Faslane Nuclear Base Blockade

Jul 04, 2005

Eyewitness account – Zuky Serper

Waking up at 3am has never been an easy task…
We left at dawn, early Monday morning in coaches from the campsite in Craigmillar, Edinburgh.
After a long journey we reached the North Gate of Faslane Royal Navy base. The picture was taken at 07:46. It shows hundreds of protesters in the North Gate, ready for action in their blockade positions, sipping militantly their morning teas and munching cakes with a terrible crunching sound of their jaws. More coaches were on the way. Police vans were moving in. A tense moment followed any movement on the chessboard.
Suddenly, a contingent broke away from the main gathering and started to march down towards the two Oil Depot Gates. On the lead was the samba band and rangers from the Clowns Army. We got information that the South Gate is blocked. Thus, all roads leading in and out of the base were closed by the blockade, effectively paralysing the operation of the base. Every gate established a sit-down human barrier, food and drinks provided and music for entertainment. Shortly after, we had some speakers addressing the public and a dance party followed.
There was a good disorganised organisation: Shuttle vans connected the gates with each other and we were able to move easily, join their activities and be everywhere; we were everywhere, walking along the barbed wired fences, following the Clowns Army marching left, left, left left left, visiting the Faslane Peace Camp, enjoying music and chats, amazed by the protester who was sitting on top of the thorny barbed wire, surrounded by police on the ground below and an accompanying trumpeter. Later in the afternoon we left and travelled back home, tired but happy.
Water – Not Wars
No Wars – No Nukes
Make Poverty History
Scrap Trident
Bread – Not Bombs
Custard Creams – Not Cluster Bombs
The Big Blockade
Trident – £48 Every Second
Nuclear Is A Luxury We Cannot Afford
Make Lunch – Not War
But we also argued a strong political case. These words above were gleaned from the banners in Faslane. People who came to blockade the nuclear submarines base saw the clear link between nuclear arms, wars and poverty and we wanted to convey this message broadly. The organisers of the days of protest against G8 world order did well to programme a day of action against nuclear weapons and war ø. It was important to highlight the issue after the big Make Poverty History march, demanding the abolition of all nuclear weapon systems, stop altogether arms manufacturing and sales.

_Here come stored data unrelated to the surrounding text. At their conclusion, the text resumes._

Lemma spawn_session_client_inv evs sp p key w :
  w_tracked w !! p_id p = None -> other_on w (p_server p) = None ->
  client_inv evs w -> client_inv evs (spawn_session sp p key w).
Proof.
  intros Ht Ho Hi. destruct sp as [[]|e]; [|by eapply client_inv_part; [..|exact Hi]; try done; left].
  destruct Hi as [H1 H2 H3 H4 H5 H6]. cbn. set (w' := with_next _).
  assert (Hv : cview w' = <[w_next w := (p, CNew)]> (cview w))
    by apply (fmap_insert (fun s => (cl_profile s, cl_stage s))).
  assert (Hnew : cview w !! w_next w = None).
  { apply eq_None_not_Some. intros Hn%H4. lia. }
  assert (Hold : forall i n, w_tracked w !! i = Some n -> n <> w_next w).
  { intros i n (q & st & Hn & _)%H1 ->. congruence. }
  split; rewrite ?Hv; cbn.
  - intros id n. rewrite lookup_insert_Some. intros [[<- <-]|[Hne Hn]].
    + exists p, CNew. by rewrite lookup_insert_eq.
    + rewrite lookup_insert_ne by (symmetry; by eapply Hold). by apply H1.
  - intros i j n m q q' st st'. rewrite !lookup_insert_Some.
    intros [[<- <-]|[Hi Hn]] [[<- <-]|[Hj Hm]] Hq Hq' Heq; [done|..].
    + exfalso. destruct Hq as [[_ [= <- <-]]|[]]; [|done].
      destruct Hq' as [[<- _]|[_ Hq']]; [by eapply Hold|]. by eapply other_on_None.
    + exfalso. destruct Hq' as [[_ [= <- <-]]|[]]; [|done].
      destruct Hq as [[<- _]|[_ Hq]]; [by eapply Hold|]. by eapply other_on_None.
    + destruct Hq as [[<- _]|[_ Hq]]; [by eapply Hold in Hn|].
      destruct Hq' as [[<- _]|[_ Hq']]; [by eapply Hold in Hm|]. by eapply (H2 i j).
  - intros n q st. rewrite lookup_insert_Some. intros [[<- [= <- <-]]|[Hne Hn]] Hst.
    + left. apply lookup_insert_eq.
    + destruct (H3 _ _ _ Hn Hst) as [Htr|]; [left|by right].
      rewrite lookup_insert_ne; [done|]. congruence.
  - intros n. destruct (decide (n = w_next w)) as [->|]; [lia|].
    rewrite lookup_insert_ne by done. intros Hn%H4. lia.
  - done.
  - done.
Qed.

(** Forgetting tracked sessions that have let go of their channel. *)
Lemma client_open_view w n :
  client_open w n = match cview w !! n with Some (_, st) => negb (closed_stage st) | None => false end.
Proof.
  unfold client_open, cview. rewrite lookup_fmap. by destruct (w_clients w !! n) as [s|].
Qed.

Lemma prune_client_inv evs w : client_inv evs w -> client_inv evs (prune w).
Proof.
  intros [H1 H2 H3 H4 H5 H6].
  assert (Hp : w_tracked (prune w) = filter (fun '(_, n) => client_open w n = true) (w_tracked w)
    /\ cview (prune w) = cview w /\ w_removals (prune w) = w_removals w
    /\ w_next (prune w) = w_next w /\ w_pc (prune w) = w_pc w)
    by (unfold prune; by repeat case_match).
  destruct Hp as (Ht & Hc & Hr & Hx & Hpc).
  split; rewrite ?Ht, ?Hc, ?Hr, ?Hx, ?Hpc; try done.
  - intros id n [Hn _]%map_lookup_filter_Some. by apply H1.
  - intros i j n m p q st st' [Hn _]%map_lookup_filter_Some [Hm _]%map_lookup_filter_Some. by apply H2.
  - intros n p st Hn Hst. destruct (H3 _ _ _ Hn Hst) as [Htr|]; [left|by right].
    apply map_lookup_filter_Some. split; [done|]. by rewrite client_open_view, Hn, Hst.
Qed.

Another addressee were those in the movement who tried to sanitise the fight against poverty from any relation to an economy of arms manufacturing and wars, an economic order that subsidise an army at war in Iraq and Afghanistan, but not debt relief and clean water free of charge (that is: not privatised). The message was clear: rich nations inflict wars on poor people, nuclear weapon exists on the expense of poor people’s lives, resources taken from relieving poverty; aid for poor nations transform into mal-aid to buy arms; the cost of one second of maintenance of Trident system – £48 (=$83) – is more than a monthly wage for half humanity; we already know that half the world – nearly three billion people – live on less than $2 a day. It was important to make thi cs link visible and the Faslane day of action achieved it.

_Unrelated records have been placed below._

(* ===== verification/Controller.v ===== *)
(** * The desktop's controller ([tunnel.rs]: [Controller])

    The window's side of the supervisor: a channel of sixteen commands, filled by
    blocking sends from the window's thread and emptied by the supervisor's loop. A send
    that would block is [None], like every step that cannot happen; once the supervisor
    has returned, the channel is gone and a send does nothing. *)

From S2P Require Import Prelude RustStr Net Stream Signaling Socks5 RoutedSet DnsForward Dial Blocklist.
From S2P Require Import Registry Server Client Http LocalConn Accept Forward ForwardProofs PortForwards.
From S2P Require Import Config Ipc Session DesktopStore Supervisor SupervisorProofs.

Definition COMMAND_CHANNEL : nat := 16.

Record Controller : Type := mkController {
  ct_queue : list Command;
  ct_world : World;
  ct_joined : bool;            (* [thread.take()] was joined *)
}.

Definition controller_start : Controller := mkController [] world_start false.

Definition with_queue (c : Controller) (q : list Command) : Controller := mkController q (ct_world c) (ct_joined c).

Definition exited (w : World) : bool := match w_pc w with Exited => true | _ => false end.

(** [blocking_send]: whether the command was taken. *)
Definition blocking_send (cmd : Command) (c : Controller) : option (bool * Controller) :=
  if exited (ct_world c) then Some (false, c)
  else if bool_decide (length (ct_queue c) < COMMAND_CHANNEL)%nat
  then Some (true, with_queue c (ct_queue c ++ [cmd])) else None.

Definition send_ignored (cmd : Command) (c : Controller) : option Controller := snd <$> blocking_send cmd c.

Definition start_server (s : ServerConfig) : Controller -> option Controller := send_ignored (StartServer s).
Definition restart_server (s : ServerConfig) : Controller -> option Controller := send_ignored (RestartServer s).
Definition stop_server : Controller -> option Controller := send_ignored StopServer.
Definition remove_server : Controller -> option Controller := send_ignored RemoveServer.
Definition connect (p : Profile) (auth_key : bytes) : Controller -> option Controller := send_ignored (Connect p auth_key).
Definition disconnect (id : bytes) : Controller -> option Controller := send_ignored (Disconnect id).
Definition set_forwards (id : bytes) (fs : list PortForward) : Controller -> option Controller :=
  send_ignored (SetForwards id fs).
Definition remove_profile (id : bytes) : Controller -> option Controller := send_ignored (RemoveProfile id).

Definition snapshots (c : Controller) : gmap bytes Snapshot := w_snaps (ct_world c).
Definition server_snapshot (c : Controller) : ServerSnapshot := w_server_snap (ct_world c).

(** The first half of [query_conn_path]: whether there is an answer to wait for. *)
Definition query_conn_path (id : bytes) (reply : Z) (c : Controller) : option (bool * Controller) :=
  blocking_send (QueryConnPath id reply) c.

(** The two halves of [shutdown]. *)
Definition ask_shutdown : Controller -> option Controller := send_ignored Shutdown.
Definition join (c : Controller) : option Controller :=
  if ct_joined c then Some c
  else if exited (ct_world c) then Some (mkController (ct_queue c) (ct_world c) true) else None.

Inductive CtlEvent : Type :=
| Sends (cmd : Command)          (* the window's thread *)
| Joins
| Receives                       (* the supervisor takes a command *)
| Moves (ev : Event).            (* any other step of the threads *)

Definition ctl_step (c : Controller) (ev : CtlEvent) : option Controller :=
  match ev with
  | Sends cmd => send_ignored cmd c
  | Joins => join c
  | Receives =>
      match ct_queue c with
      | cmd :: q => w ← step (ct_world c) (SupRecv (Some cmd)); Some (mkController q w (ct_joined c))
      | [] => None
      end
  | Moves (SupRecv _) => None
  | Moves ev => w ← step (ct_world c) ev; Some (mkController (ct_queue c) w (ct_joined c))
  end.

(** A run in which every step could happen. *)
Fixpoint ctl_run (c : Controller) (evs : list CtlEvent) : option Controller :=
  match evs with
  | [] => Some c
  | ev :: evs => c ← ctl_step c ev; ctl_run c evs
  end.

(** ** Commands arrive in order *)

(** The supervisor's step in one of the controller's. *)
Definition sup_event (c : Controller) (ev : CtlEvent) : list Event :=
  match ev, ct_queue c with
  | Receives, cmd :: _ => [SupRecv (Some cmd)]
  | Moves ev, _ => [ev]
  | _, _ => []
  end.

Fixpoint sup_events (c : Controller) (evs : list CtlEvent) : list Event :=
  match evs with
  | [] => []
  | ev :: evs => sup_event c ev ++ match ctl_step c ev with Some c => sup_events c evs | None => [] end
  end.

Definition commands_sent (evs : list CtlEvent) : list Command :=
  omap (fun ev => match ev with Sends cmd => Some cmd | _ => None end) evs.
Definition commands_received (evs : list Event) : list Command :=
  omap (fun ev => match ev with SupRecv (Some cmd) => Some cmd | _ => None end) evs.

Lemma exec_step w ev w' : step w ev = Some w' -> exec w ev = w'.
Proof. unfold exec. by intros ->. Qed.


Lemma exited_stays w ev w' : step w ev = Some w' -> exited w = true -> exited w' = true.
Proof.
  unfold exited. intros Hs He. destruct (w_pc w) eqn:Hpc; try done. unfold step in Hs. rewrite Hpc in Hs.
  destruct ev; try done.
  - unfold sup_done in Hs. by rewrite Hpc in Hs.
  - apply bind_Some in Hs as (s & _ & Hs%client_step_pc). by rewrite Hs, Hpc.
  - apply bind_Some in Hs as (s & _ & Hs%server_step_pc). by rewrite Hs, Hpc.
  - unfold slot_removed in Hs. apply bind_Some in Hs as ([id n] & _ & (s & _ & Hs)%bind_Some).
    destruct (cl_done s); [|done]. injection Hs as <-. cbn. by rewrite Hpc.
Qed.

Lemma move_step c ev c' :
  ctl_step c (Moves ev) = Some c' ->
  step (ct_world c) ev = Some (ct_world c') /\ ct_queue c' = ct_queue c /\ commands_received [ev] = [].
Proof. destruct ev; try done; cbn; intros (w & Hw & [= <-])%bind_Some; by rewrite Hw. Qed.

(** One step of the controller, as a step of the supervisor. *)
Lemma ctl_step_sup c ev c' :
  ctl_step c ev = Some c' -> (length (ct_queue c) <= COMMAND_CHANNEL)%nat ->
  ct_world c' = foldl exec (ct_world c) (sup_event c ev)
  /\ (length (ct_queue c') <= COMMAND_CHANNEL)%nat
  /\ (exited (ct_world c) = true -> exited (ct_world c') = true)
  /\ (exited (ct_world c) = false ->
      ct_queue c ++ commands_sent [ev] = commands_received (sup_event c ev) ++ ct_queue c').
Proof.
  intros Hs Hq. destruct ev as [cmd| | |ev].
  - cbn in Hs. unfold send_ignored, blocking_send in Hs. destruct (exited (ct_world c)) eqn:He; cbn in *.
    { by injection Hs as <-. }
    case_bool_decide; [|done]. injection Hs as <-. cbn. rewrite He, length_app. cbn. split_and!; [done|lia|done|done].
  - cbn in Hs. unfold join in Hs. cbn. rewrite app_nil_r.
    destruct (ct_joined c); [by injection Hs as <-|]. destruct (exited (ct_world c)) eqn:He; [|done].
    injection Hs as <-. cbn. by rewrite He.
  - cbn in Hs. unfold sup_event. destruct (ct_queue c) as [|cmd q] eqn:Hc; [done|].
    destruct (w_pc (ct_world c)) eqn:Hpc; try done. injection Hs as <-. cbn. unfold exec. cbn. rewrite Hpc. cbn.
    rewrite app_nil_r. cbn in Hq. split_and!; [done|lia| |done]. unfold exited. by rewrite Hpc.
  - apply move_step in Hs as (Hs & Hqueue & Hr). cbn [sup_event foldl]. rewrite Hqueue, Hr, app_nil_r.
    split_and!; [by rewrite (exec_step _ _ _ Hs)|done|by eapply exited_stays|done].
Qed.

Lemma ctl_run_sup c evs c' :
  ctl_run c evs = Some c' -> (length (ct_queue c) <= COMMAND_CHANNEL)%nat ->
  ct_world c' = foldl exec (ct_world c) (sup_events c evs)
  /\ (length (ct_queue c') <= COMMAND_CHANNEL)%nat
  /\ (exited (ct_world c) = true -> exited (ct_world c') = true)
  /\ (exited (ct_world c') = false ->
      ct_queue c ++ commands_sent evs = commands_received (sup_events c evs) ++ ct_queue c').
Proof.
  revert c. induction evs as [|ev evs IH]; intros c.
  - cbn. intros [= <-] Hq. by rewrite app_nil_r.
  - cbn [ctl_run sup_events]. intros (c1 & Hs & Hrun)%bind_Some Hq. rewrite Hs.
    destruct (ctl_step_sup _ _ _ Hs Hq) as (Hw & Hq1 & He & Hc).
    destruct (IH _ Hrun Hq1) as (Hw' & Hq' & He' & Hc'). split_and!; [|done|tauto|].
    + by rewrite foldl_app, <- Hw.
    + intros Hn. assert (exited (ct_world c1) = false) as H1 by (by destruct (exited (ct_world c1)); [rewrite He' in Hn|]).
      assert (exited (ct_world c) = false) as H0 by (by destruct (exited (ct_world c)); [rewrite He in H1|]).
      unfold commands_sent, commands_received in *. change (ev :: evs) with ([ev] ++ evs). rewrite !omap_app.
      by rewrite (assoc_L (++)), Hc, <- (assoc_L (++)), Hc', (assoc_L (++)) by done.
Qed.

(** The window's commands reach the supervisor, each once and in the order of the
    clicks: along every run of the threads the supervisor's state is one of its own runs,
    and until it returns the commands sent are those it has received followed by the at
    most sixteen in the channel. *)
Theorem commands_in_order evs c :
  ctl_run controller_start evs = Some c ->
  ct_world c = run (sup_events controller_start evs)
  /\ (length (ct_queue c) <= COMMAND_CHANNEL)%nat
  /\ (exited (ct_world c) = false ->
      commands_sent evs = commands_received (sup_events controller_start evs) ++ ct_queue c).
Proof.
  intros Hrun. destruct (ctl_run_sup _ _ _ Hrun) as (Hw & Hq & _ & Hc); [cbn; lia|done].
Qed.

(** ** A session that does not read its channel *)

(** A wedged session stops the window. The deadline of [query_conn_path] covers the wait
    for the answer only: while session [n] has its channel full and the supervisor holds
    another command for it, none of the supervisor's steps can happen and it receives
    nothing; with its own channel full as well every further command of the window, a
    query included, blocks, and so does the join at shutdown. *)
Theorem wedged_session_blocks_window c id q n s :
  w_pc (ct_world c) = Pruned (Some (QueryConnPath id q)) -> w_tracked (ct_world c) !! id = Some n ->
  w_clients (ct_world c) !! n = Some s -> cl_closed s = false -> length (cl_inbox s) = SESSION_CHANNEL ->
  length (ct_queue c) = COMMAND_CHANNEL -> ct_joined c = false ->
  (forall id' q', query_conn_path id' q' c = None) /\ (forall cmd, ctl_step c (Sends cmd) = None)
  /\ ctl_step c Receives = None /\ ctl_step c Joins = None
  /\ (forall sp, ctl_step c (Moves (SupTop sp)) = None /\ ctl_step c (Moves (SupHandle sp)) = None)
  /\ ctl_step c (Moves SupPrune) = None /\ ctl_step c (Moves SupDone) = None.
Proof.
  intros Hpc Ht Hs Hcl Hin Hq Hj.
  assert (Hex : exited (ct_world c) = false) by (unfold exited; by rewrite Hpc).
  assert (Hsend : forall cmd, blocking_send cmd c = None).
  { intros cmd. unfold blocking_send. rewrite Hex, bool_decide_eq_false_2; [done|lia]. }
  split_and!; [intros; apply Hsend|intros cmd; cbn; unfold send_ignored; by rewrite Hsend| | | | |].
  - cbn. rewrite Hpc. by destruct (ct_queue c).
  - cbn. unfold join. by rewrite Hj, Hex.
  - intros sp. cbn. rewrite Hpc. split; [done|]. cbn. unfold to_session. rewrite Ht. unfold send_client.
    rewrite Hs. cbn. rewrite Hcl, bool_decide_eq_false_2 by (rewrite Hin; lia). done.
  - cbn. by rewrite Hpc.
  - cbn. unfold sup_done. by rewrite Hpc.
Qed.

(** Such a state is reached by clicking while a session's thread does not come round to
    its channel. *)
Definition wedge_profile : Profile :=
  mkProfile (str "p") (str "home") (str "server") [] None None [] None [].

Definition handled (cmd : Command) : list CtlEvent :=
  [Moves (SupTop (Ok tt)); Sends cmd; Receives; Moves SupPrune; Moves (SupHandle (Ok tt))].

Definition clicks : list CtlEvent :=
  handled (Connect wedge_profile (str "key")) ++ concat (repeat (handled (QueryConnPath (str "p") 0)) 8)
  ++ take 4 (handled (QueryConnPath (str "p") 0)) ++ repeat (Sends (QueryConnPath (str "p") 0)) 16.

Example clicks_block_window :
  (c ← ctl_run controller_start clicks; Some (query_conn_path (str "p") 0 c)) = Some None.
Proof. vm_compute. reflexivity. Qed.

Lemma commands_in_order_witness :
  exists c, ctl_run controller_start clicks = Some c
    /\ commands_sent clicks = commands_received (sup_events controller_start clicks) ++ ct_queue c.
Proof.
  destruct (ctl_run controller_start clicks) as [c|] eqn:Hrun; [|by vm_compute in Hrun].
  exists c. split; [done|]. apply (commands_in_order clicks c Hrun).
  assert (exited <$> (ct_world <$> ctl_run controller_start clicks) = Some false) as He by (vm_compute; reflexivity).
  rewrite Hrun in He. by injection He.
Defined.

Those who decide things in the naval base, under the pressure of the anticipated blockade, made a decision to call the day off for workers, shutting it for incommers. This move proves the value of a broad inclusive mobilisation of forces, united around a just call, supported by organised workers (Unison-Scotland). It was not limited to the few brave warriors only; anyone who wanted to come could do so. And indeed we came, 2000 of us! This conjuncture of efforts we have seen in Stop the War Coalition could serve the movement well in future actions. It is not surprising that the policing during the day was carefully designed not to use brute force (that has been used generously during the Carnival for Full Enjoyment and partly in Gleneagle); the authorities knew that the blockading people are backed ? by large social movements and communities and were committed to non-violent action; any act of state brutality directed at its citizens protesting against what largely perceived a just cause – against nuclear weapons – would entail a damaging backlash for them. Otherwise, how could we explain members of the police adopting the (almost) sympathetic faces of social workers? or maybe somewhere under their uniforms they were also thinking about their role in the constellation of wars, nuclear armaments and poverty?
Last thing: there is a call to stop in September the biggest arms fair in Europe – DSEi – from taking place in East London. Globalise Resistance is encouraging supporters and members to join forces with organisations and local communities. We do not need more arms sales.
We also do not need more bombs in London.